Reducing the gender wage gap in Sri Lanka: Is education enough?

Type Working Paper
Title Reducing the gender wage gap in Sri Lanka: Is education enough?
Author(s)
Publication (Day/Month/Year) 2002
URL https://papers.ssrn.com/sol3/papers.cfm?abstract_id=601662
Abstract
Studies of gender wage differential decompositions based on the human capital model are legion. What makes this exercise an interesting one to undertake for Sri Lanka is that, unlike many developing countries, Sri Lankan females possess an educational advantage over their male counterparts. Yet, returns to education favour women. Thus, the Sri Lankan case is in some sense a natural experiment, providing an indication to countries struggling to close the gender gap in education: if they succeed, what is the magnitude of the wage gap that would persist, and why?

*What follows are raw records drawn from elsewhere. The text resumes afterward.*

(** X11.  A generated file that cannot be written.  process.go reports
    the failure in one error line, prints no "generated" line for that
    file and goes on with the files after it; part_000 reports the failure
    through [cmsg.Die] and halts, so the files after it are not written. *)
Theorem X11_write_failure_in_each_edition
  (X : External) (out : Writer) (p : string) (opt : gotests.Options Regexp)
  (w w1 : World) (pre : list (gotests.GeneratedTest Function))
  (t : gotests.GeneratedTest Function)
  (rest : list (gotests.GeneratedTest Function)) :
  GenerateTests p opt w = (((pre ++ t :: rest)%list, None), w1) ->
  (forall err w2,
     ioutil_WriteFile (gotests.Path t) (gotests.Output t)
       ProcessGo.newFilePerm
       (world (forEach pre (fun t => ProcessGo.outputTest (Some out) t true) w1)) =
       (Some err, w2) ->
     ProcessGo.generateTests (Some out) p true opt w =
     ((CallGenerateTests p opt ::
       trace (forEach pre (fun t => ProcessGo.outputTest (Some out) t true) w1) ++
       [CallWriteFile (gotests.Path t) (gotests.Output t)
          ProcessGo.newFilePerm;
        Fprintf out ProcessGo.msgFmt
          [AString ProcessGo.msgError; AError err]] ++
       trace (forEach rest (fun t => ProcessGo.outputTest (Some out) t true) w2))
      %list,
      world (forEach rest (fun t => ProcessGo.outputTest (Some out) t true) w2),
      Returned tt)) /\
  (forall t1 w1' err w2,
     forEach pre (fun t => Part000.outputTest t true) w1 =
       (t1, w1', Returned tt) ->
     ioutil_WriteFile (gotests.Path t) (gotests.Output t)
       Part000.newFilePerm w1' = (Some err, w2) ->
     Part000.generateTests p true opt w =
     ((CallGenerateTests p opt :: t1 ++
       [CallWriteFile (gotests.Path t) (gotests.Output t)
          Part000.newFilePerm;
        Cmsg Die "-> write file %s failed: %s"
          [AString (gotests.Path t); AError err]])%list,
      w2, Exited)).
Proof.
  intros Hg. split.
  - intros err w2 Hw.
    rewrite (PG_generateTests_files out p true opt w _ w1 Hg
               (length_app_cons_nonzero pre t rest)).
    assert (Hpre : forEach pre (fun t => ProcessGo.outputTest (Some out) t true) w1 =
                   (trace (forEach pre
                             (fun t => ProcessGo.outputTest (Some out) t true) w1),
                    world (forEach pre
                             (fun t => ProcessGo.outputTest (Some out) t true) w1),
                    Returned tt)).
    { rewrite <- (returns_forEach _ pre
                    (fun t => PG_outputTest_returns out t true) w1).
      apply result_eta. }
    rewrite (forEach_app _ pre (t :: rest) w1 _ _ Hpre).
    rewrite forEach_cons.
    rewrite (bind_returned _ _ _ _ _ _
               (PG_outputTest_write_failed out t _ err w2 Hw)).
    cbn [trace world outcome fst snd].
    rewrite (returns_forEach _ rest
               (fun t => PG_outputTest_returns out t true) w2).
    reflexivity.
  - intros t1 w1' err w2 Hpre Hw.
    rewrite (P0_generateTests_files p true opt w _ w1 Hg
               (length_app_cons_nonzero pre t rest)).
    rewrite (forEach_app _ pre (t :: rest) w1 _ _ Hpre).
    rewrite forEach_cons.
    rewrite (bind_exited _ _ _ _ _
               (P0_outputTest_write_failed t _ err w2 Hw)).
    reflexivity.
Qed.

Lemma X11_witness :
  ProcessGo.generateTests (X := demo_pkg) (Some "out") "pkg" true (demo_gopt false)
    [] =
  ([CallGenerateTests (X := demo_pkg) "pkg" (demo_gopt false);
    CallWriteFile (X := demo_pkg) "a_test.go" demo_output 420%Z;
    info_line (X := demo_pkg) "out" "-> generated: TestA";
    CallWriteFile (X := demo_pkg) "/ro/b_test.go" demo_output 420%Z;
    Fprintf (X := demo_pkg) "out" ProcessGo.msgFmt
      [AString ProcessGo.msgError; AError "read-only file system"];
    CallWriteFile (X := demo_pkg) "c_test.go" demo_output 420%Z;
    info_line (X := demo_pkg) "out" "-> generated: TestC"],
   [("c_test.go", demo_output, 420%Z); ("a_test.go", demo_output, 420%Z)],
   Returned tt) /\
  Part000.generateTests (X := demo_pkg) "pkg" true (demo_gopt false) [] =
  ([CallGenerateTests (X := demo_pkg) "pkg" (demo_gopt false);
    CallWriteFile (X := demo_pkg) "a_test.go" demo_output 420%Z;
    Cmsg Info "-> generated: %s" [AString "TestA"];
    CallWriteFile (X := demo_pkg) "/ro/b_test.go" demo_output 420%Z;
    Cmsg Die "-> write file %s failed: %s"
      [AString "/ro/b_test.go"; AError "read-only file system"]],
   [("a_test.go", demo_output, 420%Z)], Exited).
Proof.
  destruct (X11_write_failure_in_each_edition demo_pkg "out" "pkg"
              (demo_gopt false) [] []
              [demo_file "a_test.go" "A"] (demo_file "/ro/b_test.go" "B")
              [demo_file "c_test.go" "C"] eq_refl) as [H1 H2].
  split.
  - exact (H1 "read-only file system" _ eq_refl).
  - exact (H2 _ _ "read-only file system" _ eq_refl eq_refl).
Defined.

(** X12.  With WriteOutput off and at least one generated file, the
    engine's results are handled in the engine's order and the world is
    left as the engine left it.  process.go prints, for each file, one
    "generated" line per test function and then the rendered bytes;
    part_000 reports one "generated" line per test function. *)
Theorem X12_generated_files_in_order_when_printing
  (X : External) (out : Writer) (p : string) (opt : gotests.Options Regexp)
  (w w1 : World) (gts : list (gotests.GeneratedTest Function)) :
  GenerateTests p opt w = ((gts, None), w1) ->
  gts <> [] ->
  ProcessGo.generateTests (Some out) p false opt w =
  (CallGenerateTests p opt :: flat_map (printed out) gts, w1, Returned tt) /\
  Part000.generateTests p false opt w =
  (CallGenerateTests p opt :: flat_map reported gts, w1, Returned tt).
Proof.
  intros Hg Hne. apply length_nonzero_of_not_nil in Hne. split.
  - rewrite (PG_generateTests_files out p false opt w gts w1 Hg Hne).
    rewrite (forEach_pure (fun t => ProcessGo.outputTest (Some out) t false)
               (printed out) gts w1
               (fun t w' => PG_outputTest_stdout out t w')).
    reflexivity.
  - rewrite (P0_generateTests_files p false opt w gts w1 Hg Hne).
    rewrite (forEach_pure (fun t => Part000.outputTest t false)
               reported gts w1
               (fun t w' => P0_outputTest_stdout t w')).
    reflexivity.
Qed.

Lemma X12_witness :
  ProcessGo.generateTests (X := demo_pkg) (Some "out") "pkg" false (demo_gopt false)
    [] =
  ([CallGenerateTests (X := demo_pkg) "pkg" (demo_gopt false);
    info_line (X := demo_pkg) "out" "-> generated: TestA";
    Write (X := demo_pkg) "out" demo_output;
    info_line (X := demo_pkg) "out" "-> generated: TestB";
    Write (X := demo_pkg) "out" demo_output;
    info_line (X := demo_pkg) "out" "-> generated: TestC";
    Write (X := demo_pkg) "out" demo_output], [], Returned tt) /\
  Part000.generateTests (X := demo_pkg) "pkg" false (demo_gopt false) [] =
  ([CallGenerateTests (X := demo_pkg) "pkg" (demo_gopt false);
    Cmsg Info "-> generated: %s" [AString "TestA"];
    Cmsg Info "-> generated: %s" [AString "TestB"];
    Cmsg Info "-> generated: %s" [AString "TestC"]], [], Returned tt).
Proof.
  apply (X12_generated_files_in_order_when_printing demo_pkg "out" "pkg"
           (demo_gopt false) [] []
           [demo_file "a_test.go" "A"; demo_file "/ro/b_test.go" "B";
            demo_file "c_test.go" "C"] eq_refl).
  discriminate.
Defined.

(** X13.  With WriteOutput on, every generated file of a path is handed to
    the file system exactly once, under its own path, with its own bytes
    and mode 0644, in the engine's order.  process.go does so for all the
    files, whether or not some of the writes fail; part_000 does so for the
    files up to the one at which it halts, and for all of them when it
    returns. *)
Theorem X13_each_generated_file_is_written_once
  (X : External) (out : Writer) (p : string) (opt : gotests.Options Regexp)
  (w w1 : World) (gts : list (gotests.GeneratedTest Function)) :
  GenerateTests p opt w = ((gts, None), w1) ->
  file_writes (trace (ProcessGo.generateTests (Some out) p true opt w)) =
    map (write_of (octal [0; 6; 4; 4]%Z)) gts /\
  (exists n,
     file_writes (trace (Part000.generateTests p true opt w)) =
     map (write_of (octal [0; 6; 4; 4]%Z)) (firstn n gts)) /\
  (outcome (Part000.generateTests p true opt w) = Returned tt ->
   file_writes (trace (Part000.generateTests p true opt w)) =
   map (write_of (octal [0; 6; 4; 4]%Z)) gts).
Proof.
  intros Hg. destruct gts as [|t gts].
  - rewrite (PG_generateTests_empty out p true opt w w1 Hg).
    rewrite (P0_generateTests_empty p true opt w w1 Hg).
    split; [reflexivity|]. split; [exists 0; reflexivity | reflexivity].
  - rewrite (PG_generateTests_files out p true opt w _ w1 Hg eq_refl).
    rewrite (P0_generateTests_files p true opt w _ w1 Hg eq_refl).
    cbn [trace outcome fst snd].
    change (file_writes (CallGenerateTests p opt :: ?l))
      with (file_writes l).
    split.
    + rewrite <- flat_map_singleton.
      apply (forEach_view_returns _
               (fun t => [write_of ProcessGo.newFilePerm t])).
      * intros x w'. apply PG_outputTest_file_writes.
      * intro x. apply PG_outputTest_returns.
    + destruct (forEach_view
                  (fun e => match e with
                            | CallWriteFile p d m => [(p, d, m)]
                            | _ => []
                            end)
                  (fun t => [write_of Part000.newFilePerm t])
                  (fun t => Part000.outputTest t true)
                  (fun x w' => P0_outputTest_file_writes x w')
                  (fun x w' => P0_outputTest_no_panic x true w')
                  (t :: gts) w1) as (_ & [n Hn] & Hr).
      split.
      * exists n. unfold file_writes. rewrite Hn. apply flat_map_singleton.
      * intros E. unfold file_writes. rewrite (Hr E).
        apply flat_map_singleton.
Qed.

Existing studies of the gender wage gap in Sri Lanka show that “discrimination” in the labour market, rather than differences in productive characteristics, account for a large fraction of the gender wage differential. The present study contributes to the literature by (a) analysing changes in and determinants of the gender wage differential during a period when employment opportunities for females in Sri Lanka were expanding rapidly along with their labour force participation, and (b) using a superior methodology than has been used so far in estimates of earnings functions for Sri Lanka. The study reveals that the gender wage gap did narrow between 1985 and 1991, and that returns to education increased over the period for both men and women. Returns to education are greater for women than for men, while “returns” to experience which were initially higher for men in 1985/86 were higher for women in 1990/91. Correcting for omitted variable bias revealed that OLS overestimates the extent of discrimination, but that even so, in the absence of discrimination, women would earn more than men. The study indicated that although returns to education are higher for women than men, initial disadvantages are so great that favourable returns are insufficient to eliminate the gender gap.